• [Brief]: Type again, exactly, the lines below from the start through the line that includes "A finished relay".

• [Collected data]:
──────

(* ===== verification/Proxy.v ===== *)
(** Proxying a client to the server: the PROXY protocol v2 headers of
    [src/proxyv2/proxyv2.go] and the relay of [src/proxy.go].

    A finished relay is described by what each side sent until it stopped and
    by the errors of the writes and copies; the model says which bytes reach
    which side; [RelayRun] shows that the running relay does this. *)
From S2P Require Import Prelude Packet Config.

(** ** PROXY protocol headers *)

Definition signature : bytes := [x0d; x0a; x0d; x0a; x00; x0d; x0a; x51; x55; x49; x54; x0a].

Definition LocalHeader : bytes := signature ++ [x20; x01; x00; x00].

(** [IP.To16] *)
Definition To16 (ip : IP) : IP :=
  if (length ip =? 4)%nat then v4InV6Prefix ++ ip
  else if (length ip =? 16)%nat then ip else [].

(** [StreamHeader] of two TCP addresses; [None] when an address is not TCP. *)
Definition StreamHeader (peer local : option SocketAddr) : option bytes :=
  match peer, local with
  | Some peer, Some loc =>
      let src := SocketAddr_IP peer in
      let dst := SocketAddr_IP loc in
      let ports := be_bytes 2 (u16 (SocketAddr_Port peer)) ++ be_bytes 2 (u16 (SocketAddr_Port loc)) in
      match To4 src, To4 dst with
      | Some src4, Some dst4 => Some (signature ++ [x21; x11; x00; x0c] ++ src4 ++ dst4 ++ ports)
      | _, _ => Some (signature ++ [x21; x21; x00; x24] ++ To16 src ++ To16 dst ++ ports)
      end
  | _, _ => None
  end.

Inductive ProxyHeader := ProxyHeaderNone | ProxyHeaderLocal | ProxyHeaderProxy.

Definition NotNone (h : ProxyHeader) (notNone : bool) : ProxyHeader :=
  if notNone then h else ProxyHeaderNone.

(** ** The relay *)

(** An end of a relay: its addresses, the bytes it sends until it stops, whether
    writing to it works (or fails from the first byte on), and whether reading
    from it ends without error. *)
Record Endpoint := mkEndpoint {
  RemoteAddr : option SocketAddr;
  LocalAddr : option SocketAddr;
  sends : bytes;
  write_ok : bool;
  read_ok : bool }.

(** What the two ends received, and whether the relay returned an error. *)
Record Relay := mkRelay { to_client : bytes; to_server : bytes; relay_err : bool }.

Definition ProxyInboundOutboundWithQueue (inbound outbound : Endpoint) (inboundQueue outboundQueue : bytes) : Relay :=
  if bool_decide (inboundQueue <> []) && negb (write_ok inbound) then mkRelay [] [] true
  else if bool_decide (outboundQueue <> []) && negb (write_ok outbound) then mkRelay inboundQueue [] true
  else mkRelay (inboundQueue ++ (if write_ok inbound then sends outbound else []))
         (outboundQueue ++ (if write_ok outbound then sends inbound else []))
         (negb (read_ok inbound && write_ok outbound && (read_ok outbound && write_ok inbound))).

(** [ProxyWithQueue]: [outbound] is [None] when the server cannot be reached. *)
Definition ProxyWithQueue (inbound : Endpoint) (h : ProxyHeader) (outbound : option Endpoint) (queue : bytes) : Relay :=
  match outbound with
  | None => mkRelay [] [] true
  | Some outbound =>
      let relay header :=
        let r := ProxyInboundOutboundWithQueue inbound outbound [] queue in
        mkRelay (to_client r) (header ++ to_server r) (relay_err r) in
      match h with
      | ProxyHeaderNone => relay []
      | ProxyHeaderLocal => if write_ok outbound then relay LocalHeader else mkRelay [] [] true
      | ProxyHeaderProxy =>
          match StreamHeader (RemoteAddr inbound) (LocalAddr inbound) with
          | None => mkRelay [] [] true
          | Some header => if write_ok outbound then relay header else mkRelay [] [] true
          end
      end
  end.

Definition Proxy (inbound : Endpoint) (h : ProxyHeader) (outbound : option Endpoint) : Relay :=
  ProxyWithQueue inbound h outbound [].

(** ** The receiving side of the header

    What a PROXY v2 receiver reads, written from the protocol's description:
    the signature, a version and command byte, an address family byte, the
    length of the address block, and the block. *)
Inductive ProxyInfo :=
| InfoLocal
| InfoStream (src dst : IP) (sport dport : Z).

Definition read_block (n : nat) (d : bytes) : option ProxyInfo :=
  if (length d =? 2 * n + 4)%nat then
    Some (InfoStream (take n d) (take n (drop n d))
            (be_val (take 2 (drop (2 * n) d))) (be_val (drop (2 * n + 2) d)))
  else None.

Definition read_header (d : bytes) : option (ProxyInfo * bytes) :=
  if decide (take 12 d = signature) then
    match drop 12 d with
    | cmd :: fam :: l1 :: l2 :: d' =>
        let len := Z.to_nat (be_val [l1; l2]) in
        if (length d' <? len)%nat then None
        else
          let block := take len d' in
          if decide (cmd = x20) then Some (InfoLocal, drop len d')
          else if decide (cmd = x21 /\ fam = x11) then
            info ← read_block 4 block; Some (info, drop len d')
          else if decide (cmd = x21 /\ fam = x21) then
            info ← read_block 16 block; Some (info, drop len d')
          else None
    | _ => None
    end
  else None.

(** The addresses a receiver should see: both in four bytes when both are
    IPv4, otherwise both in sixteen. *)
Definition stream_info (peer loc : SocketAddr) : ProxyInfo :=
  let src := SocketAddr_IP peer in
  let dst := SocketAddr_IP loc in
  match To4 src, To4 dst with
  | Some a, Some b => InfoStream a b (SocketAddr_Port peer) (SocketAddr_Port loc)
  | _, _ => InfoStream (To16 src) (To16 dst) (SocketAddr_Port peer) (SocketAddr_Port loc)
  end.

Definition addr_ok (a : SocketAddr) : Prop :=
  (length (SocketAddr_IP a) = 4%nat \/ length (SocketAddr_IP a) = 16%nat) /\ is_u16 (SocketAddr_Port a).

Lemma To4_length ip a : To4 ip = Some a -> length a = 4%nat.
Proof.
  unfold To4. case_decide; [by intros [= <-]|]. case_decide as E; [|done].
  intros [= <-]. rewrite length_drop. lia.
Qed.

Lemma To16_length ip : length ip = 4%nat \/ length ip = 16%nat -> length (To16 ip) = 16%nat.
Proof.
  unfold To16. intros [E|E]; rewrite E; cbn [Nat.eqb]; [|done]. rewrite (length_app v4InV6Prefix), E. reflexivity.
Qed.

Lemma read_block_ok n (a b : IP) sp dp :
  length a = n -> length b = n -> is_u16 sp -> is_u16 dp ->
  read_block n (a ++ b ++ be_bytes 2 (u16 sp) ++ be_bytes 2 (u16 dp)) = Some (InfoStream a b sp dp).
Proof.
  intros Ha Hb Hs Hd. unfold read_block.
  rewrite (proj2 (Nat.eqb_eq _ _)) by (rewrite !length_app, !be_bytes_length; lia).
  rewrite take_app_length', drop_app_length', take_app_length' by done.
  replace (2 * n)%nat with (length (a ++ b)) by (rewrite length_app; lia).
  rewrite app_assoc, drop_app_length, take_app_length' by (by rewrite be_bytes_length).
  rewrite app_assoc, drop_app_length' by (rewrite !length_app, be_bytes_length; lia).
  rewrite !uintw_id, !be_val_bytes by done.
  unfold is_uint in *. rewrite !Z.mod_small; [done|zpow; lia|zpow; lia].
Qed.

Lemma read_header_block cmd fam l1 l2 block rest :
  Z.to_nat (be_val [l1; l2]) = length block ->
  read_header (signature ++ [cmd; fam; l1; l2] ++ block ++ rest)
  = if decide (cmd = x20) then Some (InfoLocal, rest)
    else if decide (cmd = x21 /\ fam = x11) then info ← read_block 4 block; Some (info, rest)
    else if decide (cmd = x21 /\ fam = x21) then info ← read_block 16 block; Some (info, rest)
    else None.
Proof.
  intros Hl. unfold read_header. rewrite take_app_length', decide_True by done.
  rewrite drop_app_length' by done. cbn [app]. rewrite Hl.
  rewrite (proj2 (Nat.ltb_ge _ _)) by (rewrite length_app; lia).
  by rewrite take_app_length, drop_app_length.
Qed.

Lemma StreamHeader_read peer loc rest h :
  addr_ok peer -> addr_ok loc -> StreamHeader (Some peer) (Some loc) = Some h ->
  read_header (h ++ rest) = Some (stream_info peer loc, rest).
Proof.
  intros [Hp Hpp] [Hl Hlp]. unfold StreamHeader, stream_info.
  assert (forall n fam l2 (a b : IP),
    ((fam = x11 /\ n = 4%nat /\ l2 = x0c) \/ (fam = x21 /\ n = 16%nat /\ l2 = x24)) -> length a = n -> length b = n ->
    read_header ((signature ++ [x21; fam; x00; l2] ++ a ++ b ++
      be_bytes 2 (u16 (SocketAddr_Port peer)) ++ be_bytes 2 (u16 (SocketAddr_Port loc))) ++ rest)
    = Some (InfoStream a b (SocketAddr_Port peer) (SocketAddr_Port loc), rest)) as Hread.
  { intros n fam l2 a b Hn Ha Hb. rewrite <- !app_assoc.
    rewrite (app_assoc b), (app_assoc a), (app_assoc (a ++ _)).
    replace ((a ++ b ++ be_bytes 2 (u16 (SocketAddr_Port peer))) ++ be_bytes 2 (u16 (SocketAddr_Port loc)))
      with (a ++ b ++ be_bytes 2 (u16 (SocketAddr_Port peer)) ++ be_bytes 2 (u16 (SocketAddr_Port loc)))
      by (by rewrite <- !app_assoc).
    rewrite read_header_block.
    - destruct Hn as [(-> & -> & ->)|(-> & -> & ->)]; rewrite (decide_False (P := x21 = x20)) by done;
        [|rewrite (decide_False (P := x21 = x21 /\ x21 = x11)) by (by intros [_ ?])];
        rewrite decide_True by done; by rewrite read_block_ok.
    - rewrite !length_app, !be_bytes_length. destruct Hn as [(-> & -> & ->)|(-> & -> & ->)]; rewrite Ha, Hb; reflexivity. }
  destruct (To4 (SocketAddr_IP peer)) as [a|] eqn:Ea, (To4 (SocketAddr_IP loc)) as [b|] eqn:Eb;
    intros [= <-]; (eapply Hread; [first [left; done | right; done]|..]);
    first [by eapply To4_length | by apply To16_length].
Qed.

(** The server sees the client through the proxy. When the relay runs with
    PROXY headers enabled, what the server receives is a header that a PROXY
    v2 receiver reads as the client's address and port and the address the
    client connected to, followed by the queued login bytes and then exactly
    the client's stream; and the client receives exactly the server's stream. *)
Theorem proxy_transparent (inbound outbound : Endpoint) (queue : bytes) (peer loc : SocketAddr) :
  RemoteAddr inbound = Some peer -> LocalAddr inbound = Some loc -> addr_ok peer -> addr_ok loc ->
  write_ok inbound = true -> write_ok outbound = true ->
  let r := ProxyWithQueue inbound ProxyHeaderProxy (Some outbound) queue in
  read_header (to_server r) = Some (stream_info peer loc, queue ++ sends inbound)
  /\ to_client r = sends outbound.
Proof.
  intros Hp Hl Hpo Hlo Hwi Hwo. unfold ProxyWithQueue. rewrite Hp, Hl.
  destruct (StreamHeader (Some peer) (Some loc)) as [h|] eqn:Eh.
  - rewrite Hwo. unfold ProxyInboundOutboundWithQueue. rewrite Hwi, Hwo. cbn [negb].
    rewrite !andb_false_r. cbn [to_client to_server]. split; [|done].
    by apply StreamHeader_read.
  - unfold StreamHeader in Eh. by repeat case_match.
Qed.

Lemma proxy_transparent_witness :
  let r := ProxyWithQueue
    (mkEndpoint (Some (mkSocketAddr (IPv4 x0a x00 x00 x07) 40000)) (Some (mkSocketAddr (IPv4 x0a x00 x00 x01) 25565))
       [x01; x02] true true)
    ProxyHeaderProxy (Some (mkEndpoint None None [x03] true true)) [xff] in
  read_header (to_server r)
  = Some (stream_info (mkSocketAddr (IPv4 x0a x00 x00 x07) 40000) (mkSocketAddr (IPv4 x0a x00 x00 x01) 25565), [xff] ++ [x01; x02])
  /\ to_client r = [x03].
Proof.
  apply (proxy_transparent
    (mkEndpoint (Some (mkSocketAddr (IPv4 x0a x00 x00 x07) 40000)) (Some (mkSocketAddr (IPv4 x0a x00 x00 x01) 25565))
       [x01; x02] true true) (mkEndpoint None None [x03] true true));
    try reflexivity; (split; [by right|split; vm_compute; congruence]).
Defined.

──────

• [Written solution]:
(* ===== verification/Proxy.v ===== *)
(** Proxying a client to the server: the PROXY protocol v2 headers of
    [src/proxyv2/proxyv2.go] and the relay of [src/proxy.go].

    A finished relay is described by what each side sent until it stopped and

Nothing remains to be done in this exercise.